=== What is needed ===
The whole of the data is to be reproduced exactly.

══════════

(** *** Insufficient funds *)

Lemma wp_fail t C u src dst :
  claimed u t C (W_claimed u) [] src dst -> Wallet_Balance src < Amount req ->
  wp (try_bind (fun _ => Ret (Ok (set_state (pending_transfer u) StateFailed
                                    insufficient_reason)))
        (TransferRepo.UpdateState (Tx n) u StateFailed insufficient_reason)) C (Some t) Q.
Proof.
  intros Ht Hlt. pose proof (hold_at _ _ _ _ _ _ (claim_hold _ _ _ _ _ _ _ Ht)) as Ha.
  call wp_update_state; [held Ha|]. intros C1 t1 r HR1 Hr Hn1.
  rewrite (at_writes Ha) in Hr. view_simpl_in Hr. rewrite lookup_insert_eq in Hr.
  injection Hr as <-. rewrite (at_now Ha) in Hn1.
  eapply claimed_rely in Ht; [|exact HR1]. eapply claimed_next in Hn1; [|exact Ht].
  clear Ht Ha. apply wp_ret. intros C2 HR2.
  eapply claimed_rely in Hn1; [|exact HR2]. clear HR1 HR2.
  destruct Hn1 as [[Ha Hinv Hs Hd] Hu Hk]. destruct valid_request as [Hamt Hne].
  assert (tx_writes t1 = W_failed u) as HW by apply (at_writes Ha).
  exists t1. split; [done|]. split; [apply Ha|]. split; [apply Ha|]. rewrite HW.
  rewrite (W_failed_effect u C2 0 0). set (x := mkTransferInputs req u now 0 0).
  assert (transfer_ready x src dst C2) as Hready by (split; try done; apply Hamt).
  split.
  - split; [by eapply atomic_failed|]. intros r Hr. apply failed_effect_agree.
    intros Hin. apply Hr, (proj2 (at_locks Ha _)). unfold transfer_locks in Hin. set_solver.
  - by eapply (reply_ok_effect x); simpl; rewrite ?lookup_insert_eq.
Qed.

(** *** Moving the money *)

Lemma claimed_wallets u t C W L src dst :
  claimed u t C W L src dst ->
  Wallet_ID src = from /\ Wallet_ID dst = to /\
  0 <= Wallet_Balance src <= int64_max /\ 0 <= Wallet_Balance dst <= int64_max.
Proof.
  intros [[_ Hi Hs Hd] _ _].
  pose proof (inv_wallets _ Hi _ _ Hs) as []. pose proof (inv_wallets _ Hi _ _ Hd) as []. done.
Qed.

(** The second UPDATE rejects an overflowing credit. *)
Lemma credit_fits b : 0 <= b <= int64_max -> 0 <= wrap64 (b + Amount req) ->
  wrap64 (b + Amount req) = b + Amount req /\ b + Amount req <= int64_max.
Proof.
  intros Hb H. destruct valid_request as [Ha _].
  destruct (decide (b + Amount req <= int64_max)) as [Hle|Hgt].
  - split; [|done]. apply wrap64_id. unfold in_int64, int64_min. lia.
  - pose proof (wrap64_add_overflow b (Amount req)). lia.
Qed.

Lemma debit_fits b : 0 <= b <= int64_max -> Amount req <= b ->
  wrap64 (b - Amount req) = b - Amount req.
Proof.
  intros Hb H. destruct valid_request as [Ha _].
  apply wrap64_id. unfold in_int64, int64_min. lia.
Qed.

Lemma wp_move (f : svc (result Transfer)) t C u src dst :
  claimed u t C (W_claimed u) [] src dst -> Amount req <= Wallet_Balance src ->
  (forall C' t', claimed u t' C' (W_moved u src dst) [] src dst ->
     Wallet_Balance dst + Amount req <= int64_max -> wp f C' (Some t') Q) ->
  wp (try_bind (fun _ => try_bind (fun _ => f)
        (WalletRepo.UpdateBalance (Tx n) (Wallet_ID dst)
           (wrap64 (Wallet_Balance dst + Amount req))))
        (WalletRepo.UpdateBalance (Tx n) (Wallet_ID src)
           (wrap64 (Wallet_Balance src - Amount req)))) C (Some t) Q.
Proof.
  intros Ht Hle H. destruct valid_request as [Hamt Hne].
  destruct (claimed_wallets _ _ _ _ _ _ _ Ht) as (-> & -> & Hbs & Hbd).
  rewrite debit_fits by done.
  pose proof (hold_at _ _ _ _ _ _ (claim_hold _ _ _ _ _ _ _ Ht)) as Ha.
  call wp_update_balance; [held Ha|]. intros C1 t1 w HR1 Hw _ Hn1.
  eapply claimed_rely in Ht; [|exact HR1].
  rewrite (at_writes Ha) in Hw. view_simpl_in Hw. rewrite (at_now Ha) in Hn1.
  assert (w = src) as -> by (destruct Ht as [[] _ _]; congruence).
  eapply claimed_next in Hn1; [|exact Ht]. clear Ht Ha Hw. rename Hn1 into Ht.
  pose proof (hold_at _ _ _ _ _ _ (claim_hold _ _ _ _ _ _ _ Ht)) as Ha.
  call wp_update_balance; [held Ha|]. intros C2 t2 w HR2 Hw Hb Hn2.
  eapply claimed_rely in Ht; [|exact HR2].
  rewrite (at_writes Ha) in Hw. view_simpl_in Hw.
  rewrite lookup_insert_ne in Hw by congruence. rewrite (at_now Ha) in Hn2.
  assert (w = dst) as -> by (destruct Ht as [[] _ _]; congruence).
  destruct (credit_fits _ Hbd Hb) as [Hwrap Hfit]. rewrite Hwrap in Hn2.
  eapply claimed_next in Hn2; [|exact Ht]. by apply H.
Qed.

(** *** The double entry *)

Record booked (u : UUID) (i j : Z) (t : txn) (C W : tables) (L : list resource)
  (src dst : Wallet) : Prop := {
  book_claim : claimed u t C W (L ++ [RLedger j; RLedger i]) src dst;
  book_debit : ledger_entries C !! i = None;
  book_credit : ledger_entries C !! j = None
}.

Lemma claimed_locks u t C W L src dst r :
  claimed u t C W L src dst -> r ∈ L -> r ∈ tx_locks t.
Proof. intros [[Ha _ _ _] _ _] Hr. apply (proj2 (at_locks Ha _)). set_solver. Qed.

══════════

=== Result below ===
(** *** Insufficient funds *)

Lemma wp_fail t C u src dst :
  claimed u t C (W_claimed u) [] src dst -> Wallet_Balance src < Amount req ->
  wp (try_bind (fun _ => Ret (Ok (set_state (pending_transfer u) StateFailed
                                    insufficient_reason)))
        (TransferRepo.UpdateState (Tx n) u StateFailed insufficient_reason)) C (Some t) Q.
Proof.
  intros Ht Hlt. pose proof (hold_at _ _ _ _ _ _ (claim_hold _ _ _ _ _ _ _ Ht)) as Ha.
  call wp_update_state; [held Ha|]. intros C1 t1 r HR1 Hr Hn1.
  rewrite (at_writes Ha) in Hr. view_simpl_in Hr. rewrite lookup_insert_eq in Hr.
  injection Hr as <-. rewrite (at_now Ha) in Hn1.
  eapply claimed_rely in Ht; [|exact HR1]. eapply claimed_next in Hn1; [|exact Ht].
  clear Ht Ha. apply wp_ret. intros C2 HR2.
  eapply claimed_rely in Hn1; [|exact HR2]. clear HR1 HR2.
  destruct Hn1 as [[Ha Hinv Hs Hd] Hu Hk]. destruct valid_request as [Hamt Hne].
  assert (tx_writes t1 = W_failed u) as HW by apply (at_writes Ha).
  exists t1. split; [done|]. split; [apply Ha|]. split; [apply Ha|]. rewrite HW.
  rewrite (W_failed_effect u C2 0 0). set (x := mkTransferInputs req u now 0 0).
  assert (transfer_ready x src dst C2) as Hready by (split; try done; apply Hamt).
  split.
  - split; [by eapply atomic_failed|]. intros r Hr. apply failed_effect_agree.
    intros Hin. apply Hr, (proj2 (at_locks Ha _)). unfold transfer_locks in Hin. set_solver.
  - by eapply (reply_ok_effect x); simpl; rewrite ?lookup_insert_eq.
Qed.

(** *** Moving the money *)

Lemma claimed_wallets u t C W L src dst :
  claimed u t C W L src dst ->
  Wallet_ID src = from /\ Wallet_ID dst = to /\
  0 <= Wallet_Balance src <= int64_max /\ 0 <= Wallet_Balance dst <= int64_max.
Proof.
  intros [[_ Hi Hs Hd] _ _].
  pose proof (inv_wallets _ Hi _ _ Hs) as []. pose proof (inv_wallets _ Hi _ _ Hd) as []. done.
Qed.

(** The second UPDATE rejects an overflowing credit. *)
Lemma credit_fits b : 0 <= b <= int64_max -> 0 <= wrap64 (b + Amount req) ->
  wrap64 (b + Amount req) = b + Amount req /\ b + Amount req <= int64_max.
Proof.
  intros Hb H. destruct valid_request as [Ha _].
  destruct (decide (b + Amount req <= int64_max)) as [Hle|Hgt].
  - split; [|done]. apply wrap64_id. unfold in_int64, int64_min. lia.
  - pose proof (wrap64_add_overflow b (Amount req)). lia.
Qed.

Lemma debit_fits b : 0 <= b <= int64_max -> Amount req <= b ->
  wrap64 (b - Amount req) = b - Amount req.
Proof.
  intros Hb H. destruct valid_request as [Ha _].
  apply wrap64_id. unfold in_int64, int64_min. lia.
Qed.

Lemma wp_move (f : svc (result Transfer)) t C u src dst :
  claimed u t C (W_claimed u) [] src dst -> Amount req <= Wallet_Balance src ->
  (forall C' t', claimed u t' C' (W_moved u src dst) [] src dst ->
     Wallet_Balance dst + Amount req <= int64_max -> wp f C' (Some t') Q) ->
  wp (try_bind (fun _ => try_bind (fun _ => f)
        (WalletRepo.UpdateBalance (Tx n) (Wallet_ID dst)
           (wrap64 (Wallet_Balance dst + Amount req))))
        (WalletRepo.UpdateBalance (Tx n) (Wallet_ID src)
           (wrap64 (Wallet_Balance src - Amount req)))) C (Some t) Q.
Proof.
  intros Ht Hle H. destruct valid_request as [Hamt Hne].
  destruct (claimed_wallets _ _ _ _ _ _ _ Ht) as (-> & -> & Hbs & Hbd).
  rewrite debit_fits by done.
  pose proof (hold_at _ _ _ _ _ _ (claim_hold _ _ _ _ _ _ _ Ht)) as Ha.
  call wp_update_balance; [held Ha|]. intros C1 t1 w HR1 Hw _ Hn1.
  eapply claimed_rely in Ht; [|exact HR1].
  rewrite (at_writes Ha) in Hw. view_simpl_in Hw. rewrite (at_now Ha) in Hn1.
  assert (w = src) as -> by (destruct Ht as [[] _ _]; congruence).
  eapply claimed_next in Hn1; [|exact Ht]. clear Ht Ha Hw. rename Hn1 into Ht.
  pose proof (hold_at _ _ _ _ _ _ (claim_hold _ _ _ _ _ _ _ Ht)) as Ha.
  call wp_update_balance; [held Ha|]. intros C2 t2 w HR2 Hw Hb Hn2.
  eapply claimed_rely in Ht; [|exact HR2].
  rewrite (at_writes Ha) in Hw. view_simpl_in Hw.
  rewrite lookup_insert_ne in Hw by congruence. rewrite (at_now Ha) in Hn2.
  assert (w = dst) as -> by (destruct Ht as [[] _ _]; congruence).
  destruct (credit_fits _ Hbd Hb) as [Hwrap Hfit]. rewrite Hwrap in Hn2.
  eapply claimed_next in Hn2; [|exact Ht]. by apply H.
Qed.

(** *** The double entry *)

Record booked (u : UUID) (i j : Z) (t : txn) (C W : tables) (L : list resource)
  (src dst : Wallet) : Prop := {
  book_claim : claimed u t C W (L ++ [RLedger j; RLedger i]) src dst;
  book_debit : ledger_entries C !! i = None;
  book_credit : ledger_entries C !! j = None
}.

Lemma claimed_locks u t C W L src dst r :
  claimed u t C W L src dst -> r ∈ L -> r ∈ tx_locks t.
Proof. intros [[Ha _ _ _] _ _] Hr. apply (proj2 (at_locks Ha _)). set_solver. Qed.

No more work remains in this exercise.